What to do: Starting with the line containing "feed_forward h s" and going on through the line containing "h : list Z;", return the lines of the data below exactly, and only those.

Collected data:
● ● ● ● ●

(** * BLAKE-256 / BLAKE-224 (package blake256): a shallow embedding

    The Go package keeps several revisions of one algorithm.  Two of them
    are embedded here:

    - the revision with a two-word bit counter [t [2]uint32], the bit-sized
      [buflen] and the [update] routine (top level of this file), and
    - the revision with a single [uint64] counter advanced inside the block
      function and a byte-sized [nx] (module [Rev64]).

    Unsigned 32-bit and 64-bit integers are integers of [Z] reduced modulo
    [2^32] and [2^64] at every operation that can leave the range; bytes are
    [Byte.byte]; Go arrays are lists of the array's length; slices are lists
    whose capacity is their length.  A run-time panic of Go (the explicit
    panic of [setSalt], a slice expression or an index out of range) is a
    value [Panic] of the [result] type. *)

From Stdlib Require Import ZArith Bool Lia String Ascii List.
From Stdlib Require Import Strings.Byte.
Import ListNotations.

#[local] Open Scope Z_scope.

(** ** Machine integers and bytes *)

Definition wrap32 (x : Z) : Z := x mod 2 ^ 32.
Definition wrap64 (x : Z) : Z := x mod 2 ^ 64.

Definition add32 (a b : Z) : Z := wrap32 (a + b).
Definition sub32 (a b : Z) : Z := wrap32 (a - b).
Definition shl32 (x n : Z) : Z := wrap32 (Z.shiftl x n).

(** [x<<(32-n) | x>>n] on a [uint32]. *)
Definition rot (x n : Z) : Z := Z.lor (shl32 x (32 - n)) (Z.shiftr x n).

(** [uint32(b)] for a byte [b]. *)
Definition u8 (b : byte) : Z := Z.of_N (Byte.to_N b).

(** [byte(v)]: the low eight bits of [v]. *)
Definition byte_of_Z (v : Z) : byte :=
  match Byte.of_N (Z.to_N (v mod 256)) with
  | Some b => b
  | None => x00
  end.

(** [uint32(p[0])<<24 | uint32(p[1])<<16 | uint32(p[2])<<8 | uint32(p[3])] *)
Definition be32 (b0 b1 b2 b3 : byte) : Z :=
  Z.lor (Z.lor (Z.lor (shl32 (u8 b0) 24) (shl32 (u8 b1) 16))
               (shl32 (u8 b2) 8))
        (u8 b3).

(** [u32to8]: the four bytes written to [p[0..3]]. *)
Definition u32to8 (v : Z) : list byte :=
  [byte_of_Z (Z.shiftr v 24); byte_of_Z (Z.shiftr v 16);
   byte_of_Z (Z.shiftr v 8); byte_of_Z v].

(** ** Run-time failures *)

Inductive panic : Set :=
| InvalidSaltLength   (* panic("salt length must be 16 bytes") *)
| OutOfRange.         (* slice bounds or index out of range *)

Inductive result (A : Type) : Type :=
| Ok (a : A)
| Panic (e : panic).

Arguments Ok {A} a.
Arguments Panic {A} e.

Definition bind {A B : Type} (r : result A) (k : A -> result B) : result B :=
  match r with
  | Ok a => k a
  | Panic e => Panic e
  end.

Notation "x <- c ;; k" := (bind c (fun x => k))
  (at level 61, c at next level, right associativity).
Notation "' p <- c ;; k" := (bind c (fun x => let 'p := x in k))
  (at level 61, p pattern, c at next level, right associativity).

Definition is_ok {A : Type} (r : result A) : bool :=
  match r with Ok _ => true | Panic _ => false end.

(** ** Slices *)

Section Slices.
Context {A : Type}.

Definition len (s : list A) : Z := Z.of_nat (length s).

(** [s[:n]] *)
Definition slice_to (s : list A) (n : Z) : result (list A) :=
  if (0 <=? n) && (n <=? len s) then Ok (firstn (Z.to_nat n) s)
  else Panic OutOfRange.

(** [s[n:]] *)
Definition slice_from (s : list A) (n : Z) : result (list A) :=
  if (0 <=? n) && (n <=? len s) then Ok (skipn (Z.to_nat n) s)
  else Panic OutOfRange.

(** [copy(dst[off:], src)]: the slice expression fails outside
    [0..len dst]; [copy] itself moves [min (len dst - off) (len src)]
    elements and never fails. *)
Definition copy_at (dst : list A) (off : Z) (src : list A) : result (list A) :=
  if (0 <=? off) && (off <=? len dst) then
    let o := Z.to_nat off in
    let moved := firstn (length dst - o) src in
    Ok (firstn o dst ++ moved ++ skipn (o + length moved) dst)
  else Panic OutOfRange.

(** [s[i] = x] *)
Definition store (s : list A) (i : Z) (x : A) : result (list A) :=
  if (0 <=? i) && (i <? len s) then
    Ok (firstn (Z.to_nat i) s ++ x :: skipn (S (Z.to_nat i)) s)
  else Panic OutOfRange.
End Slices.

(** ** Tables *)

(** Permutations of {0, ..., 15}. *)
Definition sigma : list (list nat) :=
  [[0; 1; 2; 3; 4; 5; 6; 7; 8; 9; 10; 11; 12; 13; 14; 15];
   [14; 10; 4; 8; 9; 15; 13; 6; 1; 12; 0; 2; 11; 7; 5; 3];
   [11; 8; 12; 0; 5; 2; 15; 13; 10; 14; 3; 6; 7; 1; 9; 4];
   [7; 9; 3; 1; 13; 12; 11; 14; 2; 6; 5; 10; 4; 0; 15; 8];
   [9; 0; 5; 7; 2; 4; 10; 15; 14; 1; 11; 12; 6; 8; 3; 13];
   [2; 12; 6; 10; 0; 11; 8; 3; 4; 13; 7; 5; 15; 14; 1; 9];
   [12; 5; 1; 15; 14; 13; 4; 10; 0; 7; 6; 3; 9; 2; 8; 11];
   [13; 11; 7; 14; 12; 1; 3; 9; 5; 0; 15; 4; 8; 6; 2; 10];
   [6; 15; 14; 9; 11; 3; 0; 8; 12; 2; 13; 7; 1; 4; 10; 5];
   [10; 2; 8; 4; 7; 6; 1; 5; 15; 11; 9; 14; 3; 12; 13; 0];
   [0; 1; 2; 3; 4; 5; 6; 7; 8; 9; 10; 11; 12; 13; 14; 15];
   [14; 10; 4; 8; 9; 15; 13; 6; 1; 12; 0; 2; 11; 7; 5; 3];
   [11; 8; 12; 0; 5; 2; 15; 13; 10; 14; 3; 6; 7; 1; 9; 4];
   [7; 9; 3; 1; 13; 12; 11; 14; 2; 6; 5; 10; 4; 0; 15; 8]]%nat.

(** Constants. *)
Definition cst : list Z :=
  [0x243F6A88; 0x85A308D3; 0x13198A2E; 0x03707344;
   0xA4093822; 0x299F31D0; 0x082EFA98; 0xEC4E6C89;
   0x452821E6; 0x38D01377; 0xBE5466CF; 0x34E90C6C;
   0xC0AC29B7; 0xC97C50DD; 0x3F84D5B5; 0xB5470917].

(** Initialization values. *)
Definition iv256 : list Z :=
  [0x6A09E667; 0xBB67AE85; 0x3C6EF372; 0xA54FF53A;
   0x510E527F; 0x9B05688C; 0x1F83D9AB; 0x5BE0CD19].

Definition iv224 : list Z :=
  [0xC1059ED8; 0x367CD507; 0x3070DD17; 0xF70E5939;
   0xFFC00B31; 0x68581511; 0x64F98FA7; 0xBEFA4FA4].

(** The block size of the hash algorithm in bytes. *)
Definition BlockSize : Z := 64.

(** ** The round body shared by the revisions

    Both revisions unroll the same eight mixing steps in the body of
    [for i := 0; i < 14; i++].  One step, for the local variables
    [a, b, c, d] and the table positions [k] and [k+1] of [si]:
<<
    a += (m[si[k]] ^ cst[si[k+1]]) + b
    d = (d^a)<<(32-16) | (d^a)>>16
    c += d
    b = (b^c)<<(32-12) | (b^c)>>12
    a += (m[si[k+1]] ^ cst[si[k]]) + b
    d = (d^a)<<(32-8) | (d^a)>>8
    c += d
    b = (b^c)<<(32-7) | (b^c)>>7
>> *)

Definition word (l : list Z) (i : nat) : Z := nth i l 0.

Definition G (m : list Z) (si : list nat) (k : nat) (a b c d : Z)
  : Z * Z * Z * Z :=
  let x := nth k si 0%nat in
  let y := nth (k + 1) si 0%nat in
  let a := add32 a (add32 (Z.lxor (word m x) (word cst y)) b) in
  let d := rot (Z.lxor d a) 16 in
  let c := add32 c d in
  let b := rot (Z.lxor b c) 12 in
  let a := add32 a (add32 (Z.lxor (word m y) (word cst x)) b) in
  let d := rot (Z.lxor d a) 8 in
  let c := add32 c d in
  let b := rot (Z.lxor b c) 7 in
  (a, b, c, d).

(** The sixteen local variables [v0 .. v15]. *)
Record vars : Set := mkVars {
  v0 : Z; v1 : Z; v2 : Z; v3 : Z; v4 : Z; v5 : Z; v6 : Z; v7 : Z;
  v8 : Z; v9 : Z; v10 : Z; v11 : Z; v12 : Z; v13 : Z; v14 : Z; v15 : Z
}.

(** One pass of the loop body, in the order of the source. *)
Definition round (m : list Z) (si : list nat) (v : vars) : vars :=
  let '(mkVars v0 v1 v2 v3 v4 v5 v6 v7 v8 v9 v10 v11 v12 v13 v14 v15) := v in
  let '(v0, v4, v8, v12) := G m si 0 v0 v4 v8 v12 in
  let '(v1, v5, v9, v13) := G m si 2 v1 v5 v9 v13 in
  let '(v2, v6, v10, v14) := G m si 4 v2 v6 v10 v14 in
  let '(v3, v7, v11, v15) := G m si 6 v3 v7 v11 v15 in
  let '(v3, v4, v9, v14) := G m si 14 v3 v4 v9 v14 in
  let '(v2, v7, v8, v13) := G m si 12 v2 v7 v8 v13 in
  let '(v0, v5, v10, v15) := G m si 8 v0 v5 v10 v15 in
  let '(v1, v6, v11, v12) := G m si 10 v1 v6 v11 v12 in
  mkVars v0 v1 v2 v3 v4 v5 v6 v7 v8 v9 v10 v11 v12 v13 v14 v15.

(** [for i := 0; i < 14; i++ { si := &sigma[i]; ... }] *)
Definition rounds (m : list Z) (v : vars) : vars :=
  fold_left (fun v si => round m si v) sigma v.

(** [m[i] = uint32(p[j])<<24 | uint32(p[j+1])<<16 | uint32(p[j+2])<<8 |
    uint32(p[j+3])] for [i = 0 .. 15], [j = i * 4]. *)
Definition load_m (p : list byte) : list Z :=
  map (fun i : nat =>
         let j := (i * 4)%nat in
         be32 (nth j p x00) (nth (j + 1) p x00)
              (nth (j + 2) p x00) (nth (j + 3) p x00))
      (seq 0 16).

(** The initial values of [v0 .. v15] from the chain value, the salt and
    the two counter words; the counter is skipped when [nullt] is set. *)
Definition init_vars (h s : list Z) (t0 t1 : Z) (nullt : bool) : vars :=
  let v12 := word cst 4 in
  let v13 := word cst 5 in
  let v14 := word cst 6 in
  let v15 := word cst 7 in
  let '(v12, v13, v14, v15) :=
    if negb nullt
    then (Z.lxor v12 t0, Z.lxor v13 t0, Z.lxor v14 t1, Z.lxor v15 t1)
    else (v12, v13, v14, v15) in
  mkVars (word h 0) (word h 1) (word h 2) (word h 3)
         (word h 4) (word h 5) (word h 6) (word h 7)
         (Z.lxor (word s 0) (word cst 0)) (Z.lxor (word s 1) (word cst 1))
         (Z.lxor (word s 2) (word cst 2)) (Z.lxor (word s 3) (word cst 3))
         v12 v13 v14 v15.

(** [h[0] ^= v0 ^ v8 ^ salt[0]] ... [h[7] ^= v7 ^ v15 ^ salt[3]] *)
Definition feed_forward (h s : list Z) (v : vars) : list Z :=
  [Z.lxor (word h 0) (Z.lxor (Z.lxor (v0 v) (v8 v)) (word s 0));
   Z.lxor (word h 1) (Z.lxor (Z.lxor (v1 v) (v9 v)) (word s 1));
   Z.lxor (word h 2) (Z.lxor (Z.lxor (v2 v) (v10 v)) (word s 2));
   Z.lxor (word h 3) (Z.lxor (Z.lxor (v3 v) (v11 v)) (word s 3));
   Z.lxor (word h 4) (Z.lxor (Z.lxor (v4 v) (v12 v)) (word s 0));
   Z.lxor (word h 5) (Z.lxor (Z.lxor (v5 v) (v13 v)) (word s 1));
   Z.lxor (word h 6) (Z.lxor (Z.lxor (v6 v) (v14 v)) (word s 2));
   Z.lxor (word h 7) (Z.lxor (Z.lxor (v7 v) (v15 v)) (word s 3))].

(** The chain value after one 64-byte block. *)
Definition compress (h s : list Z) (t0 t1 : Z) (nullt : bool) (p : list byte)
  : list Z :=
  feed_forward h s (rounds (load_m p) (init_vars h s t0 t1 nullt)).

(** ** The digest state (two-word counter) *)

Record digest : Type := mkDigest {
  hashSize : Z;        (* hash output size in bits (224 or 256) *)
  h : list Z;          (* current chain value, [8]uint32 *)
  salt : list Z;       (* salt (zero by default), [4]uint32 *)
  t : Z * Z;           (* counter of hashed bits, (t[0], t[1]) *)
  nullt : bool;        (* special case for finalization *)
  buf : list byte;     (* cache for data not yet compressed, [64]uint8 *)
  buflen : Z           (* cache length in bits *)
}.

Definition set_h (d : digest) (x : list Z) : digest :=
  mkDigest (hashSize d) x (salt d) (t d) (nullt d) (buf d) (buflen d).
Definition set_salt (d : digest) (x : list Z) : digest :=
  mkDigest (hashSize d) (h d) x (t d) (nullt d) (buf d) (buflen d).
Definition set_t (d : digest) (x : Z * Z) : digest :=
  mkDigest (hashSize d) (h d) (salt d) x (nullt d) (buf d) (buflen d).
Definition set_nullt (d : digest) (x : bool) : digest :=
  mkDigest (hashSize d) (h d) (salt d) (t d) x (buf d) (buflen d).
Definition set_buf (d : digest) (x : list byte) : digest :=
  mkDigest (hashSize d) (h d) (salt d) (t d) (nullt d) x (buflen d).
Definition set_buflen (d : digest) (x : Z) : digest :=
  mkDigest (hashSize d) (h d) (salt d) (t d) (nullt d) (buf d) x.

(** [func (d *digest) _Block(p []uint8)] *)
Definition _Block (d : digest) (p : list byte) : digest :=
  set_h d (compress (h d) (salt d) (fst (t d)) (snd (t d)) (nullt d) p).

(** [func (d *digest) Reset()]: resets the state of digest.  It leaves salt
    intact. *)
Definition Reset (d : digest) : digest :=
  let d := if hashSize d =? 224 then set_h d iv224 else set_h d iv256 in
  let d := set_t d (0, snd (t d)) in
  let d := set_t d (fst (t d), 0) in
  let d := set_nullt d false in
  set_buflen d 0.

(** [func (d *digest) Size() int { return d.hashSize >> 3 }] *)
Definition Size (d : digest) : Z := Z.shiftr (hashSize d) 3.

(** [d.t[0] += 512; if d.t[0] == 0 { d.t[1]++ }] *)
Definition bump (d : digest) : digest :=
  let d := set_t d (add32 (fst (t d)) 512, snd (t d)) in
  if fst (t d) =? 0 then set_t d (fst (t d), add32 (snd (t d)) 1) else d.

(** [d.t[0] -= n] *)
Definition back_off (d : digest) (n : Z) : digest :=
  set_t d (sub32 (fst (t d)) n, snd (t d)).

(** The loop [for datalen >= 512 { ... }] of [update].  It runs
    [datalen / 512] times at most; [n] is that number of passes. *)
Fixpoint update_loop (n : nat) (d : digest) (data : list byte) (datalen : Z)
  : result (digest * list byte * Z) :=
  match n with
  | O => Ok (d, data, datalen)
  | S n' =>
      if 512 <=? datalen then
        let d := bump d in
        blk <- slice_to data 64 ;;
        let d := _Block d blk in
        data <- slice_from data 64 ;;
        update_loop n' d data (wrap64 (datalen - 512))
      else Ok (d, data, datalen)
  end.

(** [func (d *digest) update(data []byte, datalen uint64)]: updates the
    internal state of digest with the given data, of the given length in
    bits. *)
Definition update (d : digest) (data : list byte) (datalen : Z) : result digest :=
  let left := Z.shiftr (buflen d) 3 in
  let fill := 64 - left in
  '(d, data, datalen, left) <-
    (if negb (left =? 0) && (fill <=? Z.land (Z.shiftr datalen 3) 0x3F) then
       src <- slice_to data fill ;;
       b <- copy_at (buf d) left src ;;
       let d := set_buf d b in
       let d := bump d in
       let d := _Block d (buf d) in
       data <- slice_from data fill ;;
       Ok (d, data, wrap64 (datalen - wrap64 (Z.shiftl fill 3)), 0)
     else Ok (d, data, datalen, left)) ;;
  '(d, data, datalen) <- update_loop (Z.to_nat (datalen / 512)) d data datalen ;;
  if 0 <? datalen then
    b <- copy_at (buf d) left data ;;
    let d := set_buf d b in
    Ok (set_buflen d (Z.shiftl left 3 + datalen))
  else Ok (set_buflen d 0).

● ● ● ● ●

Answer to this exercise:
  feed_forward h s (rounds (load_m p) (init_vars h s t0 t1 nullt)).

(** ** The digest state (two-word counter) *)

Record digest : Type := mkDigest {
  hashSize : Z;        (* hash output size in bits (224 or 256) *)
  h : list Z;          (* current chain value, [8]uint32 *)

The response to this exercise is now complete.